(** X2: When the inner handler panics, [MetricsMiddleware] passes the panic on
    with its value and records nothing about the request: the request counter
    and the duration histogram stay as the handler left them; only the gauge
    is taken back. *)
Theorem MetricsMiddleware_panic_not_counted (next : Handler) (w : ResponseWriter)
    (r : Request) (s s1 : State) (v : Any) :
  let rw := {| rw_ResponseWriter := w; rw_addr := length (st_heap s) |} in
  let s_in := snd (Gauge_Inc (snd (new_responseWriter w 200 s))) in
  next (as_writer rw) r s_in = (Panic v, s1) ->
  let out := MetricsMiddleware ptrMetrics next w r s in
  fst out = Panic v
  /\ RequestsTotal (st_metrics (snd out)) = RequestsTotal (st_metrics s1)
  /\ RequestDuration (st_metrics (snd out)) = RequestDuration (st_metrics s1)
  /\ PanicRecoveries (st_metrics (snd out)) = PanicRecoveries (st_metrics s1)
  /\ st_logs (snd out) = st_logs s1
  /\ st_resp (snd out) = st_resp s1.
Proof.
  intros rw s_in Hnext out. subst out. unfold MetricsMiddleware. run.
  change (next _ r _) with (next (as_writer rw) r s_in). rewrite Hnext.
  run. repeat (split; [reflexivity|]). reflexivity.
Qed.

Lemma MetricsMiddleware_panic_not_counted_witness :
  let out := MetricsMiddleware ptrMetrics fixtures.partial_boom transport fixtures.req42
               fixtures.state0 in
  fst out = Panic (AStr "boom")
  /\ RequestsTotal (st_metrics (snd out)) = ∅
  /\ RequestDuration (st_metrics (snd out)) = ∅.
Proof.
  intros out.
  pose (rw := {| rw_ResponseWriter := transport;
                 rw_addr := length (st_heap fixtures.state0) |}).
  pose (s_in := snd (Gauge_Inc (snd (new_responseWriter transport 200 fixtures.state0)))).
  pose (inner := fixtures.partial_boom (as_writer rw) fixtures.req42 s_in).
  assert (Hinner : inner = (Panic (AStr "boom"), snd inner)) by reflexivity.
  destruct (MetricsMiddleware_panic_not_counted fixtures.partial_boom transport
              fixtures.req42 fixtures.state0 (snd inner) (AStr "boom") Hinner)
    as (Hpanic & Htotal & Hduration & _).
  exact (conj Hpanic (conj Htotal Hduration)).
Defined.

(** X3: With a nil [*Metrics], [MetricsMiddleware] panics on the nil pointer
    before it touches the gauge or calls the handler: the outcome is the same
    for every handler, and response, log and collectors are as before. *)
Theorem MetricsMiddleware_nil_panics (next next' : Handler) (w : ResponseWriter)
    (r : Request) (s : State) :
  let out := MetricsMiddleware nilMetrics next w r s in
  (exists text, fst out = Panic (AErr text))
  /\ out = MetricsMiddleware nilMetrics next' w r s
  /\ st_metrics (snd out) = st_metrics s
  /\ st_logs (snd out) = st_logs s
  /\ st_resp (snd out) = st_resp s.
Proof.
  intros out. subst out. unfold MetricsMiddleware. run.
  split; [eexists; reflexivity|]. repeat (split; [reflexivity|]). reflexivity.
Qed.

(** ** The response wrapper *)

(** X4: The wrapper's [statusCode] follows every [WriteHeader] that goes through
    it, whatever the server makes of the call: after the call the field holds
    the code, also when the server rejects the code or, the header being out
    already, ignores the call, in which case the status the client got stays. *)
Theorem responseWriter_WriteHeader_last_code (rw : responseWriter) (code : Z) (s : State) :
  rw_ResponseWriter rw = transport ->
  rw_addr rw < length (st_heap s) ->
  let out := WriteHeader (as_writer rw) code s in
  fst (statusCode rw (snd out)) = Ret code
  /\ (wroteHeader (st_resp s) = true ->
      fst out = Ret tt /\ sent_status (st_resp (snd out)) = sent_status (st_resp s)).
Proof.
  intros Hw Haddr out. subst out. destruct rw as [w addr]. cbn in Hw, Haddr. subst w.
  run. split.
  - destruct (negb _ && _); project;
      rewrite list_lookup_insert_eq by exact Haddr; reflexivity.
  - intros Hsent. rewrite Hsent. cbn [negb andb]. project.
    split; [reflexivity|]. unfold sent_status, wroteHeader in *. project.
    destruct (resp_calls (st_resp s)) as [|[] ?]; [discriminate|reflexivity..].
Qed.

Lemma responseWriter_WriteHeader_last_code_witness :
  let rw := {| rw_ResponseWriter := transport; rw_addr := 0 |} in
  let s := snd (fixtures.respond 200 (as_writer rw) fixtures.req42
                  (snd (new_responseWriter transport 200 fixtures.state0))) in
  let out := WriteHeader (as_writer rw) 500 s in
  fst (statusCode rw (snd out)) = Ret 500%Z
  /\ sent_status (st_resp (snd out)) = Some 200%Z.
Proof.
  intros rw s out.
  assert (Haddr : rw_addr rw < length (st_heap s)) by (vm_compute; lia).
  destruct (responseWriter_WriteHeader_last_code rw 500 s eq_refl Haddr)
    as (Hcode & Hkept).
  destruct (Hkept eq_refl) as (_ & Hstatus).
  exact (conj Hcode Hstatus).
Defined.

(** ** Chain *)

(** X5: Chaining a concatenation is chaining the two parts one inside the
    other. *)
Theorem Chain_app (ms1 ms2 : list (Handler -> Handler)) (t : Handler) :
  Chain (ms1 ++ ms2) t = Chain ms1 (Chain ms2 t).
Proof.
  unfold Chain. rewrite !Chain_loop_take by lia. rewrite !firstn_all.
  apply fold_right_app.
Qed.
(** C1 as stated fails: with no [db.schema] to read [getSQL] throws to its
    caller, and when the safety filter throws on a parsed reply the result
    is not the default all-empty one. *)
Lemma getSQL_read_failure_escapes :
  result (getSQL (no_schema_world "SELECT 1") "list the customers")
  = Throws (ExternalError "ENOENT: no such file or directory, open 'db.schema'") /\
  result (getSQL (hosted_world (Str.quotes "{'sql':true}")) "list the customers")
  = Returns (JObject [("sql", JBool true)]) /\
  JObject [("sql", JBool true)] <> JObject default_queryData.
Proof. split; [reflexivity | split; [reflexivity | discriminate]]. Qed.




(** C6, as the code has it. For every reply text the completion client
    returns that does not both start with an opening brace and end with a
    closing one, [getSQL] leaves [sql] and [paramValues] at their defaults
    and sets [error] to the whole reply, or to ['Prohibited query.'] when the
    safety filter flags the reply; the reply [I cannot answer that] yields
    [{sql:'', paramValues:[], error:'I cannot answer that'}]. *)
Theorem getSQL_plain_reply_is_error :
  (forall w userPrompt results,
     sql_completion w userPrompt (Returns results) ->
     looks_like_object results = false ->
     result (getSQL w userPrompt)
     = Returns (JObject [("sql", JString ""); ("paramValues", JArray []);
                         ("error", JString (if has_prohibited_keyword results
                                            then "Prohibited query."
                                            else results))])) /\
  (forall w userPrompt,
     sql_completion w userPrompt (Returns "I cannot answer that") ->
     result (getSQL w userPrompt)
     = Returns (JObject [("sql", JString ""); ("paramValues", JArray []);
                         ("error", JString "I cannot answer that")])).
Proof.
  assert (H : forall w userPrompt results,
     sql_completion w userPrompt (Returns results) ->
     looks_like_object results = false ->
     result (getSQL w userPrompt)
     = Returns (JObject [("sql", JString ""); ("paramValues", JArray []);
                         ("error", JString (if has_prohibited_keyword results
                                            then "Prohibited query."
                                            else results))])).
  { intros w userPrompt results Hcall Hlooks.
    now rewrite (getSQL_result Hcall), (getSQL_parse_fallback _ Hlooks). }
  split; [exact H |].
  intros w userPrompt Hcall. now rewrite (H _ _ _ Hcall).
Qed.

++++++

What you return must be the lines above that run from the line with "let out := WriteHeader (as_writer rw) code" to the line with "let s := snd", inclusive, each copied exactly.

  let out := WriteHeader (as_writer rw) code s in
  fst (statusCode rw (snd out)) = Ret code
  /\ (wroteHeader (st_resp s) = true ->
      fst out = Ret tt /\ sent_status (st_resp (snd out)) = sent_status (st_resp s)).
Proof.
  intros Hw Haddr out. subst out. destruct rw as [w addr]. cbn in Hw, Haddr. subst w.
  run. split.
  - destruct (negb _ && _); project;
      rewrite list_lookup_insert_eq by exact Haddr; reflexivity.
  - intros Hsent. rewrite Hsent. cbn [negb andb]. project.
    split; [reflexivity|]. unfold sent_status, wroteHeader in *. project.
    destruct (resp_calls (st_resp s)) as [|[] ?]; [discriminate|reflexivity..].
Qed.

Lemma responseWriter_WriteHeader_last_code_witness :
  let rw := {| rw_ResponseWriter := transport; rw_addr := 0 |} in
  let s := snd (fixtures.respond 200 (as_writer rw) fixtures.req42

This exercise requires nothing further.